◆ **AIM OF THE TASK**:
In the records that follow, the lines from the one containing "StreamInv sent st'" to the one containing "intros [] st2", inclusive, are to be given again exactly.
Start of DATA RECORDS
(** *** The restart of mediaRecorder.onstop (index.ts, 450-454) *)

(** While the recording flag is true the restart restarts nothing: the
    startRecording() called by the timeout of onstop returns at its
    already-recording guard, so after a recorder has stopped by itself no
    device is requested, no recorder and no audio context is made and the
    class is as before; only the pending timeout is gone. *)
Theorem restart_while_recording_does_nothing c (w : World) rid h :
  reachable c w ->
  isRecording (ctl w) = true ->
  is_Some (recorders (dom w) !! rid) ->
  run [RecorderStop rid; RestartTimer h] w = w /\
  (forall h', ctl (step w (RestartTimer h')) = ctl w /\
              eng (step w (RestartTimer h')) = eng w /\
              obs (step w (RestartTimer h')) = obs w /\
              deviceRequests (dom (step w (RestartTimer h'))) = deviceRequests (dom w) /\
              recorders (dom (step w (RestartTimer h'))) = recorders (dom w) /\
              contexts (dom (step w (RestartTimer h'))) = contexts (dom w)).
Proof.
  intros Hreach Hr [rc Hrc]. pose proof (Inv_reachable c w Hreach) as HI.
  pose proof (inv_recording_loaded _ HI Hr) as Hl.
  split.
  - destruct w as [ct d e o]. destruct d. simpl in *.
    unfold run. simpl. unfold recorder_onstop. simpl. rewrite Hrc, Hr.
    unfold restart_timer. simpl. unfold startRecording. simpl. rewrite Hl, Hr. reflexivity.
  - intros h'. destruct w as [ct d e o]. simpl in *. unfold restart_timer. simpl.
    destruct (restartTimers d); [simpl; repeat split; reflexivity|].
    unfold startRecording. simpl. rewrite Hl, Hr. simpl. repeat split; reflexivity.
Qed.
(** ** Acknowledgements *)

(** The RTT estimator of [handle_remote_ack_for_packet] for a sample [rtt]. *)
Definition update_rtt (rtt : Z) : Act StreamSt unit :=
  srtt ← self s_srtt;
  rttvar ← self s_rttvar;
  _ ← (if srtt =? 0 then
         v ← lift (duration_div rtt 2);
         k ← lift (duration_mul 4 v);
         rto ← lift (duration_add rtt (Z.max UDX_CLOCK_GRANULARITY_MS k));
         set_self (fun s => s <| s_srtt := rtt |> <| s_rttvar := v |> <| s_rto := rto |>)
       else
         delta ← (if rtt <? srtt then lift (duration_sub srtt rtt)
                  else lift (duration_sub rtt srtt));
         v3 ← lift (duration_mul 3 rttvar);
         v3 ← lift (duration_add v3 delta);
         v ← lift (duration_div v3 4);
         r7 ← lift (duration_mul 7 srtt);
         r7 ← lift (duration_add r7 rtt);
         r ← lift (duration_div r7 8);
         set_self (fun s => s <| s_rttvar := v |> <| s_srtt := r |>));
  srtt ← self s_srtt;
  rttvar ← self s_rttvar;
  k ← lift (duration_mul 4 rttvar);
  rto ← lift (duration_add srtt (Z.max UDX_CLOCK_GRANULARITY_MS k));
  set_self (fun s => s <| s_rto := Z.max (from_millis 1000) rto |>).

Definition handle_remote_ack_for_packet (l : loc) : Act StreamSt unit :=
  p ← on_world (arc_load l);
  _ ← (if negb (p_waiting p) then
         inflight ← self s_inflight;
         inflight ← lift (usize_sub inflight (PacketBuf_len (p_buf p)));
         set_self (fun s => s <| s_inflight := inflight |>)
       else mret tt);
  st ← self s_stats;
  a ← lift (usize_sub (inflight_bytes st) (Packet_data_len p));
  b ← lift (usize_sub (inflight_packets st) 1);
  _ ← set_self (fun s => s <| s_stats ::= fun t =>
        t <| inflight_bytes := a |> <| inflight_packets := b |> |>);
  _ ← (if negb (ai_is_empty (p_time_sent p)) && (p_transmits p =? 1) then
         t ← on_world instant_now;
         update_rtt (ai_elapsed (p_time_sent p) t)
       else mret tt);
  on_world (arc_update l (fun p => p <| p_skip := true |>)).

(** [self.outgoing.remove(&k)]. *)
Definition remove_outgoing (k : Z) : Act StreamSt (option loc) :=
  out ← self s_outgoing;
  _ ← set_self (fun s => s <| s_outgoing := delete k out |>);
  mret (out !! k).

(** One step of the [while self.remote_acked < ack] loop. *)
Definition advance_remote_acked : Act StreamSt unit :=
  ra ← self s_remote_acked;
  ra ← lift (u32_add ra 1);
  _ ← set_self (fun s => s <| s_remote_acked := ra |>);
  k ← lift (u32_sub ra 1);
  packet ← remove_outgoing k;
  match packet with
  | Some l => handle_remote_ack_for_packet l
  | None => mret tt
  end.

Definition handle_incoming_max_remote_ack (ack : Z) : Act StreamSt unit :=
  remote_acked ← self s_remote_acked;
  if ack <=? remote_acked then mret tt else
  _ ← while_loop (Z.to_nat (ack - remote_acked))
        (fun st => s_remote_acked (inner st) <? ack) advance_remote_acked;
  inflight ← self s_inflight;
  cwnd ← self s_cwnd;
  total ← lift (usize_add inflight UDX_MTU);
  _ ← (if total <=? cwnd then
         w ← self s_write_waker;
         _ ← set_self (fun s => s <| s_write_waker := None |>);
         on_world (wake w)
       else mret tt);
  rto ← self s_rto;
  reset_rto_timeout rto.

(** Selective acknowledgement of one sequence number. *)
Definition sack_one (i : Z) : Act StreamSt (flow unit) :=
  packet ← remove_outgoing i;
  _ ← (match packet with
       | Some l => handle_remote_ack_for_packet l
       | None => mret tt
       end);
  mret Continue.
End of DATA RECORDS
Start of DATA RECORDS
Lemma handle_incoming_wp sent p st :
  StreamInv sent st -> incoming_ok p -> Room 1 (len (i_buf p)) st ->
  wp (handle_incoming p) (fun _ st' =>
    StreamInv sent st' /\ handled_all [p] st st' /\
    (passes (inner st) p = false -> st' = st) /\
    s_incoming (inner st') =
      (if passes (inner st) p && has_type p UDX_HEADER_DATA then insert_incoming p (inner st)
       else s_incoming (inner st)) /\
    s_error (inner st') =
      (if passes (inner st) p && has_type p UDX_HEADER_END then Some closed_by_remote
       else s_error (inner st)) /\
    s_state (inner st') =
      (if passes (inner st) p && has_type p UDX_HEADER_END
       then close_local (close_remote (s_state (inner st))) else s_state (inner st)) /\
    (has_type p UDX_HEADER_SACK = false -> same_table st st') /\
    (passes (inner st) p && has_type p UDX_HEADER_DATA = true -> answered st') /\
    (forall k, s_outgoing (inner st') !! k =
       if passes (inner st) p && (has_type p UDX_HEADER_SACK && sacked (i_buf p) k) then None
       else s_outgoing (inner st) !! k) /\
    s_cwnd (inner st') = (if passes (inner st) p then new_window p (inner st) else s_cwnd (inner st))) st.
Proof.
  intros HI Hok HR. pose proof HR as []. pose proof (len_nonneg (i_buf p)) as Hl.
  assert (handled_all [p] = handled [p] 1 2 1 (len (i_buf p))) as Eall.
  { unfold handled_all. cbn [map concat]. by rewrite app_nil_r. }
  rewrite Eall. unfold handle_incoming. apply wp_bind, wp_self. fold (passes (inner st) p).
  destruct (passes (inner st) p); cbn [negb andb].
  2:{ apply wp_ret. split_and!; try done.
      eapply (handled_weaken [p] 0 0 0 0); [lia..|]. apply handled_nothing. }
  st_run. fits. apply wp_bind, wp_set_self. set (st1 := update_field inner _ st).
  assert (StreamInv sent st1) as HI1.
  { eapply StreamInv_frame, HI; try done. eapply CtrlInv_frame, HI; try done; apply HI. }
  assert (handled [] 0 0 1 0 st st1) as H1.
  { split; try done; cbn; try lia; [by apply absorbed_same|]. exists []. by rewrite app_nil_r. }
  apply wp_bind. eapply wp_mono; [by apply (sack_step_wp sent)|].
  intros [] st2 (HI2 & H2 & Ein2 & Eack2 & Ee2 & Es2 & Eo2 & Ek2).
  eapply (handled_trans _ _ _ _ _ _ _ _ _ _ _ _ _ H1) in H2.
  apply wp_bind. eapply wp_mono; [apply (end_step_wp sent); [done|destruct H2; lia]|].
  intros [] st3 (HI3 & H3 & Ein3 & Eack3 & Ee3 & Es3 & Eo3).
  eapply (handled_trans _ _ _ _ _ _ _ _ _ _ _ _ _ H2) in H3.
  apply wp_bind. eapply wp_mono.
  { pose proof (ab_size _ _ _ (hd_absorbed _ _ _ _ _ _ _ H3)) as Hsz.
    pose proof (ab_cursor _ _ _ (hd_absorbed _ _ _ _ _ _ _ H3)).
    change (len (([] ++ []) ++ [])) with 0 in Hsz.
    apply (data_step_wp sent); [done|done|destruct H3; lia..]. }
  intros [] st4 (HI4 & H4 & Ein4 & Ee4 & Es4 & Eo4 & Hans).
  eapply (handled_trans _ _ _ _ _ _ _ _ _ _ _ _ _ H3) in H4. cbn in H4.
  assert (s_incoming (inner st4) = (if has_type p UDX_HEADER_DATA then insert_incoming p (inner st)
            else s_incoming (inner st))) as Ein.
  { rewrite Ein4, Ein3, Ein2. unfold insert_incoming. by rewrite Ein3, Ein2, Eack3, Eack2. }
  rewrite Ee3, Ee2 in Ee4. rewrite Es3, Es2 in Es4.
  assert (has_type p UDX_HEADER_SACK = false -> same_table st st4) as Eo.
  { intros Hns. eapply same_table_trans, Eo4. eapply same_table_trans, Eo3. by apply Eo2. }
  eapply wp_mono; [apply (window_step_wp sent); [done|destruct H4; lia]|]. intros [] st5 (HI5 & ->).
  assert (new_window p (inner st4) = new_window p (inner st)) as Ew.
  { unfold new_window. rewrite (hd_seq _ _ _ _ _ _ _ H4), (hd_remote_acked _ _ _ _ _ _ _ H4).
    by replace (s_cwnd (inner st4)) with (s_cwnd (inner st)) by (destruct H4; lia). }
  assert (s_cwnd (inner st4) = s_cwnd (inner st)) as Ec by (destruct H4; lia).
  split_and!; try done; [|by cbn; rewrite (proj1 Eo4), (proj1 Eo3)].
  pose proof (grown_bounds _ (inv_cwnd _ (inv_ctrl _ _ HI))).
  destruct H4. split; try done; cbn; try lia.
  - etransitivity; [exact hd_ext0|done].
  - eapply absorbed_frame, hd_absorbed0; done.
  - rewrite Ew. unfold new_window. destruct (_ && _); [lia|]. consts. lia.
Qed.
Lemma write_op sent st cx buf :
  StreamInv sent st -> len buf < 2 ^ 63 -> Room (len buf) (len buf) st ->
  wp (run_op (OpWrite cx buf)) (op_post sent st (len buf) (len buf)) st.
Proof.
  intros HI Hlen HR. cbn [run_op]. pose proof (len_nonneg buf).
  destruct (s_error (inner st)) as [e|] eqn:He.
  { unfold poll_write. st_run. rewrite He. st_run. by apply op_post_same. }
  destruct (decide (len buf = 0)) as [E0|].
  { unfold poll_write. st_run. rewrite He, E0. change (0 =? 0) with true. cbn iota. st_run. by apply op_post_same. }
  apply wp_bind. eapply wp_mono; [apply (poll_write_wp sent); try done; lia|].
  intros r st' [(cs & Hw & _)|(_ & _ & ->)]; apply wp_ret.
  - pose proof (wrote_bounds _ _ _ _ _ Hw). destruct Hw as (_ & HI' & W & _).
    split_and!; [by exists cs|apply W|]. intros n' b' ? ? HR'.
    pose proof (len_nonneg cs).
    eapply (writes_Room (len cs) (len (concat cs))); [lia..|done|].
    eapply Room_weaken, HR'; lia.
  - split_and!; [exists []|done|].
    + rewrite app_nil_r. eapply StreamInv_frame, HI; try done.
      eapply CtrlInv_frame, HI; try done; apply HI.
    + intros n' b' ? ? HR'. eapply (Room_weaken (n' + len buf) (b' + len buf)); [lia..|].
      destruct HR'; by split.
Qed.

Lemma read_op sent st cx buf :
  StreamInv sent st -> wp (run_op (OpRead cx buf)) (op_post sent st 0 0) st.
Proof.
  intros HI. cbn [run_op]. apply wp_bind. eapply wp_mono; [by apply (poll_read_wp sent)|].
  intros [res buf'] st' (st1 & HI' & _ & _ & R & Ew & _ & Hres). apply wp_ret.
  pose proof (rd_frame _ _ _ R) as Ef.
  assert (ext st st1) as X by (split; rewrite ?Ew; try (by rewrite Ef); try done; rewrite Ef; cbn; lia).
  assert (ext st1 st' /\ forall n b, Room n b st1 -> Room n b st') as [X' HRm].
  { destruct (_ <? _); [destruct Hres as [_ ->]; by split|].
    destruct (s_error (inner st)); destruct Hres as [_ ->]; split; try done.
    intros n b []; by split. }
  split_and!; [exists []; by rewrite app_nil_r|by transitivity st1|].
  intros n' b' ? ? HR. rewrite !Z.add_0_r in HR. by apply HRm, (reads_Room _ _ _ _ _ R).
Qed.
End of DATA RECORDS
Start of DATA RECORDS
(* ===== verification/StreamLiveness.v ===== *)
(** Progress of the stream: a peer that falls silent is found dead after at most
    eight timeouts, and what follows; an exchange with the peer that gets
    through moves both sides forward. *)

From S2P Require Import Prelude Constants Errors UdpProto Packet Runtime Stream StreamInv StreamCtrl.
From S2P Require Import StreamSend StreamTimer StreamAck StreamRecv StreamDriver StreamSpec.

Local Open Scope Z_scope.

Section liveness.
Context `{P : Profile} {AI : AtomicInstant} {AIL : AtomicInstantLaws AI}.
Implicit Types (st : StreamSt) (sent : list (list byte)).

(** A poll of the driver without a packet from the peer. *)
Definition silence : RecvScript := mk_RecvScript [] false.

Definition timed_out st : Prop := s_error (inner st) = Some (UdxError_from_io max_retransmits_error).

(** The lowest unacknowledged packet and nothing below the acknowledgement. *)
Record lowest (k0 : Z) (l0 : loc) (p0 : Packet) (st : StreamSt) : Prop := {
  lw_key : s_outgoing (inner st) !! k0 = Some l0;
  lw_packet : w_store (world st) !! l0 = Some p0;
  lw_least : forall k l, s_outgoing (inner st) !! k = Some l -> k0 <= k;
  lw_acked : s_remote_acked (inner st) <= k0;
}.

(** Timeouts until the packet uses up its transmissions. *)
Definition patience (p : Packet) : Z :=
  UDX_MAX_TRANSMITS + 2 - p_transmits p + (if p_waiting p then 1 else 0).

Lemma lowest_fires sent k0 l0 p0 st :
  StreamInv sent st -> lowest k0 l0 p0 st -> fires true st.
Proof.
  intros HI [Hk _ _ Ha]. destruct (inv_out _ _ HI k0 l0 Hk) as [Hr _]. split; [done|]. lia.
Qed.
End of DATA RECORDS
◆ **ANSWER BOX**:
    StreamInv sent st' /\ handled_all [p] st st' /\
    (passes (inner st) p = false -> st' = st) /\
    s_incoming (inner st') =
      (if passes (inner st) p && has_type p UDX_HEADER_DATA then insert_incoming p (inner st)
       else s_incoming (inner st)) /\
    s_error (inner st') =
      (if passes (inner st) p && has_type p UDX_HEADER_END then Some closed_by_remote
       else s_error (inner st)) /\
    s_state (inner st') =
      (if passes (inner st) p && has_type p UDX_HEADER_END
       then close_local (close_remote (s_state (inner st))) else s_state (inner st)) /\
    (has_type p UDX_HEADER_SACK = false -> same_table st st') /\
    (passes (inner st) p && has_type p UDX_HEADER_DATA = true -> answered st') /\
    (forall k, s_outgoing (inner st') !! k =
       if passes (inner st) p && (has_type p UDX_HEADER_SACK && sacked (i_buf p) k) then None
       else s_outgoing (inner st) !! k) /\
    s_cwnd (inner st') = (if passes (inner st) p then new_window p (inner st) else s_cwnd (inner st))) st.
Proof.
  intros HI Hok HR. pose proof HR as []. pose proof (len_nonneg (i_buf p)) as Hl.
  assert (handled_all [p] = handled [p] 1 2 1 (len (i_buf p))) as Eall.
  { unfold handled_all. cbn [map concat]. by rewrite app_nil_r. }
  rewrite Eall. unfold handle_incoming. apply wp_bind, wp_self. fold (passes (inner st) p).
  destruct (passes (inner st) p); cbn [negb andb].
  2:{ apply wp_ret. split_and!; try done.
      eapply (handled_weaken [p] 0 0 0 0); [lia..|]. apply handled_nothing. }
  st_run. fits. apply wp_bind, wp_set_self. set (st1 := update_field inner _ st).
  assert (StreamInv sent st1) as HI1.
  { eapply StreamInv_frame, HI; try done. eapply CtrlInv_frame, HI; try done; apply HI. }
  assert (handled [] 0 0 1 0 st st1) as H1.
  { split; try done; cbn; try lia; [by apply absorbed_same|]. exists []. by rewrite app_nil_r. }
  apply wp_bind. eapply wp_mono; [by apply (sack_step_wp sent)|].
  intros [] st2 (HI2 & H2 & Ein2 & Eack2 & Ee2 & Es2 & Eo2 & Ek2).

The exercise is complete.